Print the lines that run from the line with "match as_s v, head (toy_schema t) with" to the line with "Definition toy_write (t", keeping both end lines, exactly as they appear in the entries below, and nothing else.

[Stored items]
────────────────
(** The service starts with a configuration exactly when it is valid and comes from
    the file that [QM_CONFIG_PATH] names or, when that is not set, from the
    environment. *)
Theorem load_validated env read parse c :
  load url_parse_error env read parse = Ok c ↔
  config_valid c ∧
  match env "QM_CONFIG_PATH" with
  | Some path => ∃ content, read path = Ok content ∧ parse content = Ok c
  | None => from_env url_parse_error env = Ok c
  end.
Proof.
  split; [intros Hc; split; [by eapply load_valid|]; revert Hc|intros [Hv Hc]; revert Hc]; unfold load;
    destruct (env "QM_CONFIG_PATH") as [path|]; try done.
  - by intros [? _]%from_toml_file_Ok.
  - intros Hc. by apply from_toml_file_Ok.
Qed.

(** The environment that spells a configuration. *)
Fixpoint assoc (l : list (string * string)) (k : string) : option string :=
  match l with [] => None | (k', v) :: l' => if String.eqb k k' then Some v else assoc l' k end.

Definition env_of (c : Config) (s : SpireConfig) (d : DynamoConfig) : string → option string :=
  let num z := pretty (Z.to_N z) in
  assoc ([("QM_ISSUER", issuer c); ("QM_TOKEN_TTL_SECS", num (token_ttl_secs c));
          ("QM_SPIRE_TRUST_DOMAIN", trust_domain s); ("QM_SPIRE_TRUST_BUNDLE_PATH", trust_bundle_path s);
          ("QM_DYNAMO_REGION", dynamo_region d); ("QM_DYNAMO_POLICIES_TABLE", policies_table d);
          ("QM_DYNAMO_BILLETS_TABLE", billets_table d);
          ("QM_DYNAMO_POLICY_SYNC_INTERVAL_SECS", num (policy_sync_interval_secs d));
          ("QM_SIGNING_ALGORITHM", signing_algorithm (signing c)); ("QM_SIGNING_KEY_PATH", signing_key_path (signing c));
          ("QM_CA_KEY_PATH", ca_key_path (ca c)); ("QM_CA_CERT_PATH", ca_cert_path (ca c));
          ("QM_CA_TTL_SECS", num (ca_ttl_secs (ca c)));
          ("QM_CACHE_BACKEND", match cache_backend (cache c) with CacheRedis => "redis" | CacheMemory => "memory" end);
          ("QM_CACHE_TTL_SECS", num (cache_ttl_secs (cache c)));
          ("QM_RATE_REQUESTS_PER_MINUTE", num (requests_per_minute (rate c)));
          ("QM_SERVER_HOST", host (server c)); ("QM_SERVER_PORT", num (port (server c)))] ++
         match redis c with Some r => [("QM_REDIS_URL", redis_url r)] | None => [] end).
────────────────
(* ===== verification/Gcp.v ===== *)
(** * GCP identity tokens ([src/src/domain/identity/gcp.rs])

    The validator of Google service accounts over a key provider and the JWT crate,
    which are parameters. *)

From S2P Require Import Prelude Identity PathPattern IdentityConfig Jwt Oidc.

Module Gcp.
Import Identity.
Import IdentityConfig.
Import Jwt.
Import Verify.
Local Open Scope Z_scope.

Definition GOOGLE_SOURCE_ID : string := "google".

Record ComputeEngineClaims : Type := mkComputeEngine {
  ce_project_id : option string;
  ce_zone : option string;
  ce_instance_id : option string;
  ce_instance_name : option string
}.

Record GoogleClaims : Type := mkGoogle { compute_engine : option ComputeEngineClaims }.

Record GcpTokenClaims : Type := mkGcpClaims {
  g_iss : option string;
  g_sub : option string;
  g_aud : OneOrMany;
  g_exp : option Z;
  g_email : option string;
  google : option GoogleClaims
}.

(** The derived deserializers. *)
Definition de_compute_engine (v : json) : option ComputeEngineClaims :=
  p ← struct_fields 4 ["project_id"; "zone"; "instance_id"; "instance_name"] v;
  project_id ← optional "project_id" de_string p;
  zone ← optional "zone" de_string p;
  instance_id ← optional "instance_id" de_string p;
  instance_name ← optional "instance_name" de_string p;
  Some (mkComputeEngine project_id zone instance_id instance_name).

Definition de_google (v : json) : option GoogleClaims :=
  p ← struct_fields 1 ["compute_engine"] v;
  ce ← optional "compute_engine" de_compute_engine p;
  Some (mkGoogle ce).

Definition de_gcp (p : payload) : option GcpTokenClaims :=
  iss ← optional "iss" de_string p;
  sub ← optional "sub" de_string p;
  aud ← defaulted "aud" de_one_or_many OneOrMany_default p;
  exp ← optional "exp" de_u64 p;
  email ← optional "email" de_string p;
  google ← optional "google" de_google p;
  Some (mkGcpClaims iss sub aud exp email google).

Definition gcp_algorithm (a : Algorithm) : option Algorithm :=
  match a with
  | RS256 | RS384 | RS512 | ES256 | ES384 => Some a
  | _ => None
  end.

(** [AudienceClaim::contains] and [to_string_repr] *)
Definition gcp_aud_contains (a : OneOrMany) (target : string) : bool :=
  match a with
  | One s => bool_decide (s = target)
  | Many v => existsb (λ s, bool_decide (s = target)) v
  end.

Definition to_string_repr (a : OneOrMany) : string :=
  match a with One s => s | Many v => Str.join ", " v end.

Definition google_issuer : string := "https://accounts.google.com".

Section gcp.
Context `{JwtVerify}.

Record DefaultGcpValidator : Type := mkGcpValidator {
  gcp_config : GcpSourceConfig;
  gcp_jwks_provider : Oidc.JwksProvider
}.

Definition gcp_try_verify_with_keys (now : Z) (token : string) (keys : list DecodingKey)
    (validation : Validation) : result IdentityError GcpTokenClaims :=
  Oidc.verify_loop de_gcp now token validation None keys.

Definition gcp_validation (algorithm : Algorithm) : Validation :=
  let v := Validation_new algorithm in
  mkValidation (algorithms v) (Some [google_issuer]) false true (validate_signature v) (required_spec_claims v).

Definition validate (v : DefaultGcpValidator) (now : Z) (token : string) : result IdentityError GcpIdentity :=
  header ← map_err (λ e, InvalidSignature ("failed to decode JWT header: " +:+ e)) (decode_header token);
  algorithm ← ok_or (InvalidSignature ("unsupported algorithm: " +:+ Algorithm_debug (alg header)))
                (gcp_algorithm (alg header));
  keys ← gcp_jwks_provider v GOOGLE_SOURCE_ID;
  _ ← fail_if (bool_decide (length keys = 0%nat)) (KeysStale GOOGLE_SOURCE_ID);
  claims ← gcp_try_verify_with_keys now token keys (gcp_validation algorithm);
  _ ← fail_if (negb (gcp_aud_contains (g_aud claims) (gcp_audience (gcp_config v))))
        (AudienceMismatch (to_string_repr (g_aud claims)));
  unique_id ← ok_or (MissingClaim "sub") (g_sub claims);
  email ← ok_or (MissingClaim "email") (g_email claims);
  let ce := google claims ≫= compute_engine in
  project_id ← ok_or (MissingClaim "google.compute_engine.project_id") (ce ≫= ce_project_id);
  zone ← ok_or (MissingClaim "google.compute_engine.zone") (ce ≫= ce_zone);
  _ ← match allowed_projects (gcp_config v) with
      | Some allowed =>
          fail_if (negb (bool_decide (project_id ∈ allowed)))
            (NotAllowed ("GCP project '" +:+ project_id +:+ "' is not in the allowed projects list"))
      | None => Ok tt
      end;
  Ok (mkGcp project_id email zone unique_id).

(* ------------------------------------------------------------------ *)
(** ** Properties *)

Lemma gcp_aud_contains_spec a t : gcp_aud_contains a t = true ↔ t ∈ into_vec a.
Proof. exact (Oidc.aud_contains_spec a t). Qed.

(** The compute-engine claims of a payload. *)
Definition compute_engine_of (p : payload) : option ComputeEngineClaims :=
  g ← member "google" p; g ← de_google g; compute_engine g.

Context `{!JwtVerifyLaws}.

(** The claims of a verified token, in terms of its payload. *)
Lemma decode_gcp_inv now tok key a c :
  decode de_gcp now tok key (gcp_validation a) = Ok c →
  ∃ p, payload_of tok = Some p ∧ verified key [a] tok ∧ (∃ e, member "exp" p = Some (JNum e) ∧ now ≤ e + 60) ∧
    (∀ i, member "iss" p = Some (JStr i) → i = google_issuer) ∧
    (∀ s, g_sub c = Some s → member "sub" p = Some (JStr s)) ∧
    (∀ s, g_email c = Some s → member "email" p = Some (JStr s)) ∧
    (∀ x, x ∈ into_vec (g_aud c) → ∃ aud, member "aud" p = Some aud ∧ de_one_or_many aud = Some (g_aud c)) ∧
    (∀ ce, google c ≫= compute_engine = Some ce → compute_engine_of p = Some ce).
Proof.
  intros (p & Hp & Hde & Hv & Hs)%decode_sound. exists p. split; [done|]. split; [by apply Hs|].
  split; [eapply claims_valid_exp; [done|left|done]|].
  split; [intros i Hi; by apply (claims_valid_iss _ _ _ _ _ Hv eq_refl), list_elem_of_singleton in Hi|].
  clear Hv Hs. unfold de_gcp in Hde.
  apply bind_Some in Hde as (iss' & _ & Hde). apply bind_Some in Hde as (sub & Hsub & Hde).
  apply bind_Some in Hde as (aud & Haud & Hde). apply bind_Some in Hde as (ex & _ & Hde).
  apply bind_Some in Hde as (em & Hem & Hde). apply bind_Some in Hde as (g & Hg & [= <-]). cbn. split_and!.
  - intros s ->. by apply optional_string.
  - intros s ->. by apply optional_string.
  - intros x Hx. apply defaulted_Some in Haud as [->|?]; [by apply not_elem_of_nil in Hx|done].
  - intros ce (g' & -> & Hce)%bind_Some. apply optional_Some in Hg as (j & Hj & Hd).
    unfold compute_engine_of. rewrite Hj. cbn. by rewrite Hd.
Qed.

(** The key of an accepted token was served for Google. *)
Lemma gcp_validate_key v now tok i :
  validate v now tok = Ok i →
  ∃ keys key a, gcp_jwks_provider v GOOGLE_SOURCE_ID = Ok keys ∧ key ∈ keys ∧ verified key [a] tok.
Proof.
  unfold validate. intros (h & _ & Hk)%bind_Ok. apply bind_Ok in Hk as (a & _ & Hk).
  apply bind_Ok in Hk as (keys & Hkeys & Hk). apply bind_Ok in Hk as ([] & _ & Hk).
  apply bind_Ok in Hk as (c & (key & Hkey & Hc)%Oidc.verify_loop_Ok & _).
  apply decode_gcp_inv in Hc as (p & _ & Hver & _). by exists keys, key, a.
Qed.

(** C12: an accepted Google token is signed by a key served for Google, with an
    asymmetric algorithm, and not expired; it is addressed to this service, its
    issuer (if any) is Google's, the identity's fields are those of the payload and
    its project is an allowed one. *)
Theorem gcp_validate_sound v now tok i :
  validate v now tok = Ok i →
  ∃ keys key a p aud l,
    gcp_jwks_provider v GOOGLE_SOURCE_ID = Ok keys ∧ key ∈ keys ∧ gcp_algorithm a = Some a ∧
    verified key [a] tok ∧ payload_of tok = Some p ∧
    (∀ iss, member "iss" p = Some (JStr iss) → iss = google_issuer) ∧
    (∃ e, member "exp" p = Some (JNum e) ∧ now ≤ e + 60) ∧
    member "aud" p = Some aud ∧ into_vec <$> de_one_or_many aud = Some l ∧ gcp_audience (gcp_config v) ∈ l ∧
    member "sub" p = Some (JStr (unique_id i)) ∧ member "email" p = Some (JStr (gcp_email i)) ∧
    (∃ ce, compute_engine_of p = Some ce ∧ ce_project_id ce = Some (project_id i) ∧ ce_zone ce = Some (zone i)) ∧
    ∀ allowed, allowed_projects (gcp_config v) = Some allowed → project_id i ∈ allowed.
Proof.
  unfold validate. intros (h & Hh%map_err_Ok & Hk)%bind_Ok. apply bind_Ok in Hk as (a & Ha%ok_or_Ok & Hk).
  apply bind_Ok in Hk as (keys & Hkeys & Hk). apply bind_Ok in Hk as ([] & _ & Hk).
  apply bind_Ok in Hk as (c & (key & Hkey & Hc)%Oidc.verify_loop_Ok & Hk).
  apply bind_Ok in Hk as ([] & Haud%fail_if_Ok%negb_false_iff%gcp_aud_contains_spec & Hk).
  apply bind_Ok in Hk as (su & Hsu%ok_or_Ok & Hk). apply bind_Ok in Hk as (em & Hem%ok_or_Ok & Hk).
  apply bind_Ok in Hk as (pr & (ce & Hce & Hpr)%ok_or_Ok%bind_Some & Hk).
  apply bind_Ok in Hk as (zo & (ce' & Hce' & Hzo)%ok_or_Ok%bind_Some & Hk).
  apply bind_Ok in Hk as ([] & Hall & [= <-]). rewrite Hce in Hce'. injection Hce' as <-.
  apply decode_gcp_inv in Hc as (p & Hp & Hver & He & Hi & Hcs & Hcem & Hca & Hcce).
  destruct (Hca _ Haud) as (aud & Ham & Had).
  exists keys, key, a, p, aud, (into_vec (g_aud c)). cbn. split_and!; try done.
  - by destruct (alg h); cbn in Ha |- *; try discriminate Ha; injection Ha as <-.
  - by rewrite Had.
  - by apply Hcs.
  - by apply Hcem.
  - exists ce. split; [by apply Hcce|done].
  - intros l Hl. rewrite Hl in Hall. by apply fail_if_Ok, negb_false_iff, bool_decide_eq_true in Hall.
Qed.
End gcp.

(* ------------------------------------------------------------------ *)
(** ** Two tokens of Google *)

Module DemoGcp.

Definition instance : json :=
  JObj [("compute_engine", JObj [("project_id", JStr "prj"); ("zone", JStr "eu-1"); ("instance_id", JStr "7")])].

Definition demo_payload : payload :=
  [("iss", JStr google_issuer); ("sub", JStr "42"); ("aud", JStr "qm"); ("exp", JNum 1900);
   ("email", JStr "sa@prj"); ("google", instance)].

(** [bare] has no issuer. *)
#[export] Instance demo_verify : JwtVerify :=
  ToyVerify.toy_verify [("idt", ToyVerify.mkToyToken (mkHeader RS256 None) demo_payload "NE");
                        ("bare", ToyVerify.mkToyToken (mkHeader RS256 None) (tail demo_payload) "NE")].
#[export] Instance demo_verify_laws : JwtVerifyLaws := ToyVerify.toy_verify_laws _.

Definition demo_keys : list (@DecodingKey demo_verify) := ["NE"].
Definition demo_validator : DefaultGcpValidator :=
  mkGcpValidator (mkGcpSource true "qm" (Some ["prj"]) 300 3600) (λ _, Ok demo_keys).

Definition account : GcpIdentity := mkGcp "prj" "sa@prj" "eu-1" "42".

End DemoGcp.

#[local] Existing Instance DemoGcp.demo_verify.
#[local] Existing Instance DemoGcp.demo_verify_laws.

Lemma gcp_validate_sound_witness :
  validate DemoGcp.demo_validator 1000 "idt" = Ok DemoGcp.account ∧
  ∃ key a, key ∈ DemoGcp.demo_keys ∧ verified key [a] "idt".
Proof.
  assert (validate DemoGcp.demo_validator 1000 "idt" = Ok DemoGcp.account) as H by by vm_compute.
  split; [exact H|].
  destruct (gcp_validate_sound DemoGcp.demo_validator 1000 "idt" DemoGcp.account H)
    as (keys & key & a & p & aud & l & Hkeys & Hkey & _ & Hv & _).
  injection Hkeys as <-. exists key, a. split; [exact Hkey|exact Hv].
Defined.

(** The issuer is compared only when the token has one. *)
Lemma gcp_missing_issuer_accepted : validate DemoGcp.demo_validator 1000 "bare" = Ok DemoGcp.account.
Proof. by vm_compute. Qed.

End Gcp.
────────────────
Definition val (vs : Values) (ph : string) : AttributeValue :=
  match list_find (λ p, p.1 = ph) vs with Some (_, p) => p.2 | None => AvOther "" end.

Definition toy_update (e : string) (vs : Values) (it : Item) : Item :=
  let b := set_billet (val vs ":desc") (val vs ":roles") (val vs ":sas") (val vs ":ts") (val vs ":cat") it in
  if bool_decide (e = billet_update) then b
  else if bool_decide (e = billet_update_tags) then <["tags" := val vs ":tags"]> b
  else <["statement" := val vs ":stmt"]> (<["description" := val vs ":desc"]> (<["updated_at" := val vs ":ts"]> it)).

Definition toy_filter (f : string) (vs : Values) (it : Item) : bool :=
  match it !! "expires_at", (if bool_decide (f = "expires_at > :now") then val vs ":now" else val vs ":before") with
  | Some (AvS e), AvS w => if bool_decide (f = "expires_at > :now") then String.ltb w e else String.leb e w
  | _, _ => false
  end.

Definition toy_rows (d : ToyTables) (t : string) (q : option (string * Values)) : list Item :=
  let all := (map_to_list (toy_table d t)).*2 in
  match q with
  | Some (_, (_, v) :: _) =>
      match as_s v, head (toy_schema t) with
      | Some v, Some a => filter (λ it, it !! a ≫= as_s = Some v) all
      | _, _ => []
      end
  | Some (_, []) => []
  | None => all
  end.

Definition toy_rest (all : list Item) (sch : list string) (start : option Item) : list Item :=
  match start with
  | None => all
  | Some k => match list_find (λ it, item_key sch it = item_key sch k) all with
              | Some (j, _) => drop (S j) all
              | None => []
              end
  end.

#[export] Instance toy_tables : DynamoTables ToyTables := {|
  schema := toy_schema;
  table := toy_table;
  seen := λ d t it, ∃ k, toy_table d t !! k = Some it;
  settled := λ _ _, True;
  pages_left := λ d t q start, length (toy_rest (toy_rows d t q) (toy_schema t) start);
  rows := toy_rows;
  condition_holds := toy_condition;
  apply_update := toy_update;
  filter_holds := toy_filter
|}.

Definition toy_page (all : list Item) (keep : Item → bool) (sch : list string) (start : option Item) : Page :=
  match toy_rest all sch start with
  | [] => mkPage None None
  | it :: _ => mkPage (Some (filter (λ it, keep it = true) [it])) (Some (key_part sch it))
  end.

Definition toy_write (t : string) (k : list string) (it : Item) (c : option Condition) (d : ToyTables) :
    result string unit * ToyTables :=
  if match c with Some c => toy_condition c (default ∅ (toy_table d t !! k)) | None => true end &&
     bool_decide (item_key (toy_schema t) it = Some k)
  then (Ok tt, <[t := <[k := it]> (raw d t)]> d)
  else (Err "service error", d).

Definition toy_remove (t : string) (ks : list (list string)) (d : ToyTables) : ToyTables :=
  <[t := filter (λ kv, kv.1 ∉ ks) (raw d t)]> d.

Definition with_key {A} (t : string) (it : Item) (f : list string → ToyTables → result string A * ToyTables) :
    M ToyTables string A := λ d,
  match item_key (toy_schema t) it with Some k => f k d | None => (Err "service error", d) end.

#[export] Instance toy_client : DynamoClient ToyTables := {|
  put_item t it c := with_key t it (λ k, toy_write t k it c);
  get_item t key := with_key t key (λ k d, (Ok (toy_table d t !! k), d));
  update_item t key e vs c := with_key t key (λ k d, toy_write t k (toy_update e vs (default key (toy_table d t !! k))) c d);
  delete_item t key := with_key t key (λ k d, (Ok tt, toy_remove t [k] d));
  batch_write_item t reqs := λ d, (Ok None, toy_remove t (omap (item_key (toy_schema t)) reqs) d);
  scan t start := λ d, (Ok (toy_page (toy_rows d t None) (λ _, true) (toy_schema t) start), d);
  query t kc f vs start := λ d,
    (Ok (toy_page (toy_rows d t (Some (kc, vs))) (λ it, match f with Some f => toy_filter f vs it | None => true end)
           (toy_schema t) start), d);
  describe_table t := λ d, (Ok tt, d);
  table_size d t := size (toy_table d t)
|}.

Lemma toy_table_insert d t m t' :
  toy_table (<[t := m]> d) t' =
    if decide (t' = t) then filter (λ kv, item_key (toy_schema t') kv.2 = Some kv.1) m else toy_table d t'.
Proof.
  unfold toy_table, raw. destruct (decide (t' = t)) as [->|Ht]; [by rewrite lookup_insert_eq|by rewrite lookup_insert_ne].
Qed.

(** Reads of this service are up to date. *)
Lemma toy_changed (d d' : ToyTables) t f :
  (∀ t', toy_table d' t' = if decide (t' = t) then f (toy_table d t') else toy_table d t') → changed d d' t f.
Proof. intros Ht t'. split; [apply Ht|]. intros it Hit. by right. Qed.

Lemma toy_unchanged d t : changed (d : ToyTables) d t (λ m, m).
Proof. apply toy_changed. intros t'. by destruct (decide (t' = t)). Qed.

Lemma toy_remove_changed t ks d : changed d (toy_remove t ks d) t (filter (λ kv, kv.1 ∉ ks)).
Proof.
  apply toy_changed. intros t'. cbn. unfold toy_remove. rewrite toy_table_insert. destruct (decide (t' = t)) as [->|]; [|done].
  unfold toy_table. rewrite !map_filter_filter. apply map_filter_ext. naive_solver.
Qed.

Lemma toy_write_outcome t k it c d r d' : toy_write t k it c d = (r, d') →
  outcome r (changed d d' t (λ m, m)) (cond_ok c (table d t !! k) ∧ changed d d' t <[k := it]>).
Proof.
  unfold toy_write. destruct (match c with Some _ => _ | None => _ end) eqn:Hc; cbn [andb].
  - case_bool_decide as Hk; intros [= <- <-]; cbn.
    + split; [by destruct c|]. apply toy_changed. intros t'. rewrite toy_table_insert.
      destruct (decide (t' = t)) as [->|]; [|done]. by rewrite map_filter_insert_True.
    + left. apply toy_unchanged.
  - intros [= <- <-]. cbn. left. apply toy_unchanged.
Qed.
────────────────
Response box:
      match as_s v, head (toy_schema t) with
      | Some v, Some a => filter (λ it, it !! a ≫= as_s = Some v) all
      | _, _ => []
      end
  | Some (_, []) => []
  | None => all
  end.

Definition toy_rest (all : list Item) (sch : list string) (start : option Item) : list Item :=
  match start with
  | None => all
  | Some k => match list_find (λ it, item_key sch it = item_key sch k) all with
              | Some (j, _) => drop (S j) all
              | None => []
              end
  end.

#[export] Instance toy_tables : DynamoTables ToyTables := {|
  schema := toy_schema;
  table := toy_table;
  seen := λ d t it, ∃ k, toy_table d t !! k = Some it;
  settled := λ _ _, True;
  pages_left := λ d t q start, length (toy_rest (toy_rows d t q) (toy_schema t) start);
  rows := toy_rows;
  condition_holds := toy_condition;
  apply_update := toy_update;
  filter_holds := toy_filter
|}.

Definition toy_page (all : list Item) (keep : Item → bool) (sch : list string) (start : option Item) : Page :=
  match toy_rest all sch start with
  | [] => mkPage None None
  | it :: _ => mkPage (Some (filter (λ it, keep it = true) [it])) (Some (key_part sch it))
  end.

Definition toy_write (t : string) (k : list string) (it : Item) (c : option Condition) (d : ToyTables) :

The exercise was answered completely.